(** The first [n] bytes and the rest; [None] when there are fewer *)
Fixpoint split_bytes (n : nat) (s : string) : option (string * string) :=
  match n, s with
  | O, _ => Some ("", s)
  | S n', String c s' => '(p, q) ← split_bytes n' s'; Some (String c p, q)
  | S _, EmptyString => None
  end.

Definition starts_with_digit (s : string) : bool :=
  match s with String c _ => is_digit c | EmptyString => false end.

Definition parse_year (s : string) : option (Z * string) :=
  '(p, s') ← split_bytes 4 s;
  if starts_with_digit p then y ← atoi p; Some (y, s') else None.

(** [parseNanoseconds] on the ten bytes of the fraction *)
Definition parse_fraction (s : string) : option (Z * string) :=
  '(p, s') ← split_bytes 10 s;
  match p with
  | String c p' =>
      if Ascii.eqb c "." || Ascii.eqb c ","
      then ns ← atoi p'; if ns <? 0 then None else Some (ns, s')
      else None
  | EmptyString => None
  end.

Definition guard_opt (b : bool) : option unit := if b then Some tt else None.

(** [time.Parse("2006-01-02T15:04:05.000000000Z", s)] *)
Definition parse_timestamp (s : string) : option Time :=
  '(y, s) ← parse_year s;
  s ← skip_byte "-" s;
  '(m, s) ← getnum true s;
  guard_opt (in_range 1 12 m) ;;
  s ← skip_byte "-" s;
  '(d, s) ← getnum true s;
  s ← skip_byte "T" s;
  '(hh, s) ← getnum false s;
  guard_opt (in_range 0 23 hh) ;;
  s ← skip_byte ":" s;
  '(mm, s) ← getnum true s;
  guard_opt (in_range 0 59 mm) ;;
  s ← skip_byte ":" s;
  '(ss, s) ← getnum true s;
  guard_opt (in_range 0 59 ss) ;;
  '(ns, s) ← parse_fraction s;
  s ← skip_byte "Z" s;
  guard_opt (String.eqb s "") ;;
  guard_opt (in_range 1 (days_in m y) d) ;;
  Some (mkTime (nanos_of_civil y m d hh mm ss ns) true).

(** ** The calendar is a bijection *)

Section calendar.
#[local] Ltac Zify.zify_post_hook ::= Z.div_mod_to_equations.

Lemma days_before_year_succ y : days_before_year (y + 1) = days_before_year y + days_in_year y.
Proof.
  unfold days_before_year, days_in_year, is_leap.
  replace (y + 1 - 1) with y by lia.
  destruct (Z.eqb_spec (y mod 4) 0), (Z.eqb_spec (y mod 100) 0), (Z.eqb_spec (y mod 400) 0);
    cbn [andb orb negb]; lia.
Qed.

Lemma year_yday_spec days :
  let '(y, yd) := year_yday days in
  days_before_year y + yd = days /\ 0 <= yd < days_in_year y.
Proof.
  unfold year_yday.
  set (n400 := days / 146097). set (d1 := days mod 146097).
  set (n100 := Z.min 3 (d1 / 36524)). set (d2 := d1 - 36524 * n100).
  set (n4 := d2 / 1461). set (d3 := d2 - 1461 * n4). set (n1 := Z.min 3 (d3 / 365)).
  assert (H1 : 0 <= d1 < 146097 /\ days = 146097 * n400 + d1) by (unfold d1, n400; lia).
  assert (H2 : 0 <= n100 <= 3 /\ 0 <= d2 /\ (d2 < 36524 \/ (n100 = 3 /\ d2 = 36524)))
    by (unfold d2, n100; lia).
  assert (H3 : 0 <= n4 <= 24 /\ 0 <= d3 < 1461 /\ (n4 = 24 -> d3 < 1460 \/ n100 = 3))
    by (unfold d3, n4; lia).
  assert (H4 : 0 <= n1 <= 3 /\ 0 <= d3 - 365 * n1 /\
    (d3 - 365 * n1 < 365 \/ (n1 = 3 /\ d3 - 365 * n1 = 365))) by (unfold n1; lia).
  clearbody n400 d1 n100 n4 n1.
  assert (Hp4 : (400 * n400 + 100 * n100 + 4 * n4 + n1) / 4 = 100 * n400 + 25 * n100 + n4) by lia.
  assert (Hp100 : (400 * n400 + 100 * n100 + 4 * n4 + n1) / 100 = 4 * n400 + n100) by lia.
  assert (Hp400 : (400 * n400 + 100 * n100 + 4 * n4 + n1) / 400 = n400) by lia.
  unfold days_before_year, days_in_year, is_leap.
  replace (400 * n400 + 100 * n100 + 4 * n4 + n1 + 1 - 1)
    with (400 * n400 + 100 * n100 + 4 * n4 + n1) by lia.
  rewrite Hp4, Hp100, Hp400. split; [unfold d3, d2 in *; lia|].
  destruct (decide (n1 = 3)) as [->|Hn1].
  2: { split; [lia|]. destruct (_ && _); lia. }
  destruct (Z.eqb_spec ((400 * n400 + 100 * n100 + 4 * n4 + 3 + 1) mod 4) 0) as [_|]; [|lia].
  destruct (Z.eqb_spec ((400 * n400 + 100 * n100 + 4 * n4 + 3 + 1) mod 100) 0) as [E100|];
    cbn [andb orb negb]; [|lia].
  assert (n4 = 24) as -> by lia.
  destruct (Z.eqb_spec ((400 * n400 + 100 * n100 + 4 * 24 + 3 + 1) mod 400) 0) as [|E400];
    cbn [andb orb negb]; [lia|].
  assert (n100 <> 3) by (intros ->; apply E400; lia). lia.
Qed.
End calendar.

Lemma days_in_year_pos y : 365 <= days_in_year y <= 366.
Proof. unfold days_in_year. destruct (is_leap y); lia. Qed.

Lemma days_before_year_mono y k : 0 <= k -> days_before_year y + 365 * k <= days_before_year (y + k).
Proof.
  intros Hk. pattern k. apply natlike_ind; [|clear k Hk|done].
  - rewrite !Z.add_0_r. lia.
  - intros k Hk IH. replace (y + Z.succ k) with (y + k + 1) by lia.
    rewrite days_before_year_succ.
    pose proof (days_in_year_pos (y + k)). lia.
Qed.

Lemma year_unique y y' yd yd' :
  days_before_year y + yd = days_before_year y' + yd' ->
  0 <= yd < days_in_year y -> 0 <= yd' < days_in_year y' -> y = y' /\ yd = yd'.
Proof.
  intros Heq Hyd Hyd'.
  assert (Hlt : forall a b, a < b -> days_before_year a + days_in_year a <= days_before_year b).
  { intros a b Hab. rewrite <- days_before_year_succ.
    pose proof (days_before_year_mono (a + 1) (b - (a + 1)) ltac:(lia)).
    replace (a + 1 + (b - (a + 1))) with b in * by lia. lia. }
  destruct (Z.lt_trichotomy y y') as [H|[->|H]]; [|lia|].
  - specialize (Hlt _ _ H). lia.
  - specialize (Hlt _ _ H). lia.
Qed.

Lemma split_month_inv lens m i d l :
  Forall (fun l => 0 <= l) lens -> lens !! i = Some l -> 1 <= d <= l ->
  split_month lens m (sum_Z (take i lens) + (d - 1)) = (m + Z.of_nat i, d).
Proof.
  intros Hpos. revert m i. induction Hpos as [|l0 lens Hl0 Hpos IH]; intros m i Hi Hd; [done|].
  destruct i as [|i]; cbn [take split_month] in *.
  - cbn in Hi. simplify_eq. unfold sum_Z; cbn [foldr].
    destruct (Z.ltb_spec (0 + (d - 1)) l); [f_equal; lia | lia].
  - assert (Hs : 0 <= sum_Z (take i lens)).
    { clear -Hpos. revert i. induction Hpos as [|x xs Hx Hxs IHl]; intros [|i]; cbn; try lia.
      specialize (IHl i). unfold sum_Z in *. lia. }
    unfold sum_Z; cbn [foldr]; fold (sum_Z (take i lens)).
    destruct (Z.ltb_spec (l0 + sum_Z (take i lens) + (d - 1)) l0); [lia|].
    replace (l0 + sum_Z (take i lens) + (d - 1) - l0) with (sum_Z (take i lens) + (d - 1)) by lia.
    rewrite IH by done. f_equal; lia.
Qed.

Lemma split_month_spec lens m yd :
  Forall (fun l => 0 <= l) lens -> 0 <= yd < sum_Z lens ->
  exists i l, split_month lens m yd = (m + Z.of_nat i, yd - sum_Z (take i lens) + 1) /\
    lens !! i = Some l /\ 0 <= yd - sum_Z (take i lens) < l.
Proof.
  intros Hpos. revert m yd. induction Hpos as [|l0 lens Hl0 Hpos IH]; intros m yd Hyd; cbn in *; [lia|].
  destruct (Z.ltb_spec yd l0).
  - exists 0%nat, l0. cbn. split; [f_equal; lia|]. split; [done | lia].
  - destruct (IH (m + 1) (yd - l0)) as (i & l & -> & Hi & ?); [unfold sum_Z; lia|].
    exists (S i), l. cbn [take]. unfold sum_Z; cbn [foldr]; fold (sum_Z (take i lens)). split; [f_equal; lia|]. split; [done | lia].
Qed.

Lemma month_lengths_pos leap : Forall (fun l => 0 <= l) (month_lengths leap).
Proof. destruct leap; repeat constructor; lia. Qed.

Lemma month_lengths_sum y : sum_Z (month_lengths (is_leap y)) = days_in_year y.
Proof. unfold days_in_year. by destruct (is_leap y). Qed.

Lemma month_lookup leap m : 1 <= m <= 12 ->
  month_lengths leap !! Z.to_nat (m - 1) = Some (nth (Z.to_nat (m - 1)) (month_lengths leap) 0).
Proof.
  intros Hm.
  destruct (month_lengths leap !! Z.to_nat (m - 1)) eqn:E.
  - by rewrite (nth_lookup_Some _ _ 0 _ E).
  - apply lookup_ge_None in E. cbn in E. lia.
Qed.

(** The days of the month stay within the year. *)
Lemma month_prefix_bound lens i l d :
  Forall (fun l => 0 <= l) lens -> lens !! i = Some l -> 1 <= d <= l ->
  0 <= sum_Z (take i lens) + (d - 1) < sum_Z lens.
Proof.
  intros Hpos. revert i. induction Hpos as [|l0 lens Hl0 Hpos IH]; intros [|i] Hi Hd; cbn in *;
    simplify_eq; try done.
  - assert (0 <= sum_Z lens).
    { clear -Hpos. unfold sum_Z. induction Hpos; cbn in *; lia. }
    unfold sum_Z in *. lia.
  - specialize (IH i Hi Hd). unfold sum_Z in *. lia.
Qed.

Lemma date_of_days_of_date y m d :
  1 <= m <= 12 -> 1 <= d <= days_in m y -> date_of_days (days_of_date y m d) = (y, m, d).
Proof.
  intros Hm Hd. unfold date_of_days, days_of_date.
  pose proof (month_lookup (is_leap y) m Hm) as Hl.
  pose proof (month_prefix_bound _ _ _ _ (month_lengths_pos (is_leap y)) Hl Hd) as Hb.
  rewrite month_lengths_sum in Hb.
  set (yd := sum_Z _ + (d - 1)) in *.
  pose proof (year_yday_spec (days_before_year y + yd)) as Hs.
  replace (days_before_year y + sum_Z (take (Z.to_nat (m - 1)) (month_lengths (is_leap y))) + (d - 1))
    with (days_before_year y + yd) by (unfold yd; lia).
  destruct (year_yday (days_before_year y + yd)) as [y' yd'].
  destruct Hs as [Hs Hr]. destruct (year_unique _ _ _ _ Hs Hr Hb) as [-> ->].
  unfold yd. rewrite (split_month_inv _ 1 _ d _ (month_lengths_pos _) Hl Hd).
  repeat f_equal. lia.
Qed.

Task to complete - Restate word for word the lines in the material above from the one with "(d3 - 365 *" to the one with "assert (Hp4 : (400"; both of those lines count, and nothing else does.

Answer to the problem -
    (d3 - 365 * n1 < 365 \/ (n1 = 3 /\ d3 - 365 * n1 = 365))) by (unfold n1; lia).
  clearbody n400 d1 n100 n4 n1.
  assert (Hp4 : (400 * n400 + 100 * n100 + 4 * n4 + n1) / 4 = 100 * n400 + 25 * n100 + n4) by lia.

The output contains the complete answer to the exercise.